The output is The Area of the Rectangle is 35.550000000000004 The Perimeter of the Rectangle is 24.8

My question is why is my rectangle area not just 35.55?

Thanks for your time, sorry I'm still new to Java.

Answer 1

By default java is giving you the highest precision possible because you did not assigned any datatype to your area.

If you want to get answer unto 2 decimal places you have to format console output. Below is the sample code of your question:

public class Rectangle {
public static void main (String [] args){
//Display the Area
double area=7.9 * 4.5;
System.out.printf("The Area of the Rectangle is %2.2f",area);

//Display the Perimeter
System.out.print("The Perimeter of the Rectangle is ");
System.out.println((4.5 + 7.9) * 2); 
}
}

Here printf is used instead of println and %2 is width of your answer and .2f is digits to use after decimal place.

Answer 2

if you work with floating point numbers you can work seamlessly with primitive as double data type, but about those numbers have to perform operations must be very careful because it may not go the right results.
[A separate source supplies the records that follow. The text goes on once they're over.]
(** C15: whatever the network sends, a vote that the tally counts after a node has handled it was counted before,
    or has come in a message on a topic of votes that the node listens to, in an envelope with a valid signature of the validator.
    The channel between the service and the tally may lose events. *)
Theorem gossiped_votes_signed l b s pend b' s' lossy enabled t x t' :
  outbox b = [] → broadcast s = [] → gossip_run l b s = (pend, b', s') →
  received lossy ⊆ broadcast s' → dispatch_resolver_events enabled lossy t = (x, t') →
  (∀ vk h bh, vk ∈ block_votes t' h bh → vk ∈ block_votes t h bh ∨ heard b l vk (ParentFinality h bh)) ∧
  ∀ vk o, vk ∈ object_voters t' o → vk ∈ object_voters t o ∨ heard b l vk (ObjectFinality o).
Proof.
  intros Hout Hs Hrun Hsub Hd. pose proof (run_heard _ _ _ _ _ _ Hout Hs Hrun) as Hh.
  assert (∀ r, r ∈ votes_sent (received lossy) → heard b l (public_key r) (content r)) as Hr.
  { intros r Hr. apply Hh. unfold votes_sent in *. apply list_elem_of_omap in Hr as (e & He & Hv). apply list_elem_of_omap. exists e. split; [by apply Hsub|done]. }
  apply dispatch_all_adds in Hd as [Hb Ho]. split.
  - intros vk h bh Hin. destruct (Hb _ _ _ Hin) as [?|(r & Hin' & <- & <-)]; [by left|right; by apply Hr].
  - intros vk o Hin. destruct (Ho _ _ Hin) as [?|(r & Hin' & <- & <-)]; [by left|right; by apply Hr].
Qed.

(** *** Votes reach the tally *)

Abbreviation B := (Behaviour (C:=AppVote V Obj)).
Definition vote_message (topic : TopicHash) (sr : SignedRecord Vote) : GossipEvent := Message topic (into_protobuf_encoding (envelope sr)).
Definition readable (sr : SignedRecord Vote) : Prop := from_bytes (into_protobuf_encoding (envelope sr)) = inr sr.

Lemma poll_inner_raises c topic l (b : B) :
  topic ≠ membership_topic b → topic ∈ voting_topics b → Forall readable l →
  poll_inner c (vote_message topic <$> l) b = (None, [], set_outbox (outbox b ++ (ReceivedVote ∘ record <$> l)) b).
Proof.
  intros Hm Ht Hl. revert b Hm Ht. induction Hl as [|sr l Hsr Hl IH]; intros b Hm Ht; cbn [fmap list_fmap poll_inner vote_message].
  { rewrite app_nil_r. by destruct b. }
  unfold handle_message. rewrite bool_decide_eq_false_2, bool_decide_eq_true_2, Hsr by done.
  etrans; [by apply (IH (handle_vote_record (record sr) b))|]. cbn. by rewrite <-app_assoc.
Qed.

Lemma polls_drain c l (b : B) : polls (replicate (length l) (c, [])) [] (set_outbox l b) = (l, [], set_outbox [] b).
Proof. revert b. induction l as [|e l IH]; intros b; [done|]. cbn [length replicate polls poll outbox set_outbox app]. change (set_outbox l (set_outbox (e :: l) b)) with (set_outbox l b). by rewrite IH. Qed.

(** Enough polls deliver every vote, in order. *)
Lemma polls_deliver c topic l (b : B) :
  outbox b = [] → instant c < deadline (publish_interval b) →
  topic ≠ membership_topic b → topic ∈ voting_topics b → Forall readable l →
  polls ((c, vote_message topic <$> l) :: replicate (length l) (c, [])) [] b = (ReceivedVote ∘ record <$> l, [], b).
Proof.
  intros Ho Hi Hm Ht Hl. cbn [polls app]. unfold poll at 1. rewrite Ho. unfold poll_tick. rewrite bool_decide_eq_false_2 by lia.
  replace (set_schedule _ _ _ b) with b by (by destruct b). rewrite (poll_inner_raises c topic l b) by done. rewrite Ho. cbn [app].
  pose proof (polls_drain c (ReceivedVote ∘ record <$> l) b) as Hd. rewrite length_fmap in Hd. rewrite Hd. f_equal. destruct b; cbn in *. by subst.
Qed.

Lemma service_broadcasts l s :
  broadcast (foldl handle_membership_event s (ReceivedVote <$> l)) = (broadcast s ++ (RVote <$> l))%list.
Proof. revert s. induction l as [|r l IH]; intros s; cbn; [by rewrite app_nil_r|]. rewrite IH. cbn. by rewrite <-app_assoc. Qed.
(** * Personal Library API: the store, the validators and the request layer

    A shallow embedding of [src/validators.js], [src/store.js],
    [src/server.js] and the scenario of [tools/smoke-test.js].

    - A JavaScript object is a finite map from property names to JSON values
      ([gmap string json]); the spread [{...a, ...b}] is the right-biased
      union of the two maps.
    - The in-memory document [state.books] is a list of objects.
    - A string is the UTF-8 text of a JavaScript string made of code
      points.  [<] on strings compares UTF-16 code units, [trim] removes
      the white space and the line terminators of the language, and
      [toLowerCase], the case mapping of Unicode, is an interface,
      [CaseMapping].  [toUpperCase] is applied to ISBNs only, which the
      patterns of the schema restrict to ASCII.
    - The server clock ([new Date().toISOString()]) and the id generator
      ([uuidv4()]) are inputs of each handler.
    - Ajv and ajv-formats are third-party packages.  The validator follows
      Ajv for the keywords the schemas use, with the options set in
      [validators.js] ([allErrors], [removeAdditional: 'failing']); the
      three string formats are an interface, [Formats].
    - [Number(...)] on a value of the query string is the conversion of
      the language, an interface, [Conversions].
    - Each handler is one atomic transition of the store: requests are
      served one after the other.
    - The store is the in-memory document.  Writing it to the data file
      ([_enqueueWrite], [_flush]) changes no record and is left out. *)

From Stdlib Require Import Ascii QArith Qcanon.
From stdpp Require Import gmap strings list fin_maps numbers pretty sorting.
(** * Pronunciation matching and spaced repetition: a verification development

    The matching utilities of the voice-practice hook ([normalizeString],
    [calculateSimilarity], [calculateMatch]) are embedded as they are written
    in the TypeScript source; the review operation of the progress engine,
    whose hook is not part of the sources at hand, is modelled from its
    specification. *)

From Stdlib Require Import ZArith NArith QArith Qround Qabs Qpower Qreduction.
From Stdlib Require Import Lia Lqa String Ascii SpecFloat.
From stdpp Require Import base decidable option list gmap strings.
(** X24.  The save leaves at most one returned connection flagged as
    default, and none where [getDefaultIndex] gives no index: every
    returned connection carries a boolean [isDefault], true only for the
    connection at the default index. *)
Theorem at_most_one_default_is_returned (l : list ConnectionConfig) :
  (∀ c', c' ∈ modifiedConnections (handleConnectionsPreSave getDefaultIndex l) →
         ∃ i c, l !! i = Some c ∧ id c' = id c ∧ name c' = name c ∧
                isDefault c' = Some (is_index i (getDefaultIndex l))) ∧
  (length (List.filter ConnectionManager.is_default
             (modifiedConnections (handleConnectionsPreSave getDefaultIndex l))) ≤ 1)%nat ∧
  (getDefaultIndex l = None →
   List.filter ConnectionManager.is_default
     (modifiedConnections (handleConnectionsPreSave getDefaultIndex l)) = []).
Proof.
  unfold handleConnectionsPreSave. rewrite preSave_loop_modified. simpl.
  split; [ | split ].
  - intros c' Hin. destruct (returned_from_elem _ _ _ _ Hin) as (i & c & Hl & Hk).
    destruct (kept_fields _ _ _ _ Hk) as (Hd & Hid & Hn).
    exists i, c. repeat split; assumption.
  - apply returned_from_one_default.
  - intros Hnone. apply returned_from_no_default. rewrite Hnone. discriminate.
Qed.

(** X25.  The connections returned are in the order of the list given,
    each input connection giving at most one of them: the ids returned are
    a sublist of the ids given. *)
Theorem returned_in_input_order (l : list ConnectionConfig) :
  List.map id (modifiedConnections (handleConnectionsPreSave getDefaultIndex l))
    `sublist_of` List.map id l.
Proof.
  unfold handleConnectionsPreSave. rewrite preSave_loop_modified. simpl.
  apply returned_from_ids.
Qed.

(** X26.  The input objects are not scrubbed: after the save each of them
    is what it was, password included, except for [isDefault] and
    [useKeychainPassword]; only the returned copies lose the password. *)
Theorem inputs_keep_their_passwords (l : list ConnectionConfig) :
  Forall2 same_but_flags l (mutated (handleConnectionsPreSave getDefaultIndex l)) ∧
  List.map password (mutated (handleConnectionsPreSave getDefaultIndex l))
  = List.map password l.
Proof.
  unfold handleConnectionsPreSave.
  destruct (preSave_loop_mutated (getDefaultIndex l) l 0
              {| modifiedConnections := []; mutated := []; keytar := [] |})
    as (l' & -> & Hall).
  simpl. split; [ exact Hall | ].
  induction Hall as [| c c' rest rest' Hs _ IH]; [ reflexivity | ].
  simpl. rewrite IH. f_equal. apply Hs.
Qed.

End WithDefaultIndexOnceMore.

Lemma at_most_one_default_is_returned_witness :
  List.filter ConnectionManager.is_default
    (modifiedConnections (handleConnectionsPreSave (λ _, None) sample_list)) = [].
Proof.
  destruct (at_most_one_default_is_returned (λ _, None) sample_list) as (_ & _ & H).
  apply H. reflexivity.
Defined.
Why? Because computers work in binary and when working with variables of type float or double precision make mistakes when working with values ​​that can not represent

How could it be otherwise, Java had already thought of this, and therefore provides BigDecimal, a class designed to solve these problems. But we still have a bad surprise in store.

The first thing to so one strip when using BigDecimal is the constructor BigDecimal (double), and this leads to the same problem. This constructor does is keep exactly the same representation as if working with a data type double. The solution is to work always with the constructor BigDecimal (String). BigDecimal's own documentation recommends it.

BigDecimal bd1 = new BigDecimal("8192.55");

in his case would be

BigDecimal bd = new BigDecimal(Float.toString((float) ((4.5 + 7.9) * 2))));
bd = bd.setScale(numberdecimals, BigDecimal.ROUND_HALF_UP); 
//in his case would be considering whether to keep the number of decimal when zero
System.out.println(bd);

Answer 3

The reason is double will have the actual value. So, what you actually want is to print only two fraction digits. So, your task is formatting. Here is how you do that:

import java.text.NumberFormat;


public class NumberFormating {
    public static void main(String[] args) {
        NumberFormat twoFractionDigitsNumberFormat = NumberFormat.getInstance();
        twoFractionDigitsNumberFormat.setMaximumFractionDigits(2);

        System.out.println(twoFractionDigitsNumberFormat.format(2.123456789));
    }
}

Answer 4

The answer isn't just .55 because there are still decimals that have been calculated after it. Use this;

double area = Math.round(area*100.0)/100.0;
System.out.println(area);

Answer 5

While finding area, you have two floating point numbers interacting with each other and floating point calculation is handle in a different way then integer calculation. In your case you have to format or cast the value to get two decimal points instead of a long string of decimals.

If you are interested in understanding how floating point calculation works, below I found two links which explain it:

http://floating-point-gui.de/basic/

http://docs.oracle.com/cd/E19957-01/806-3568/ncg_goldberg.html

I hope that helps.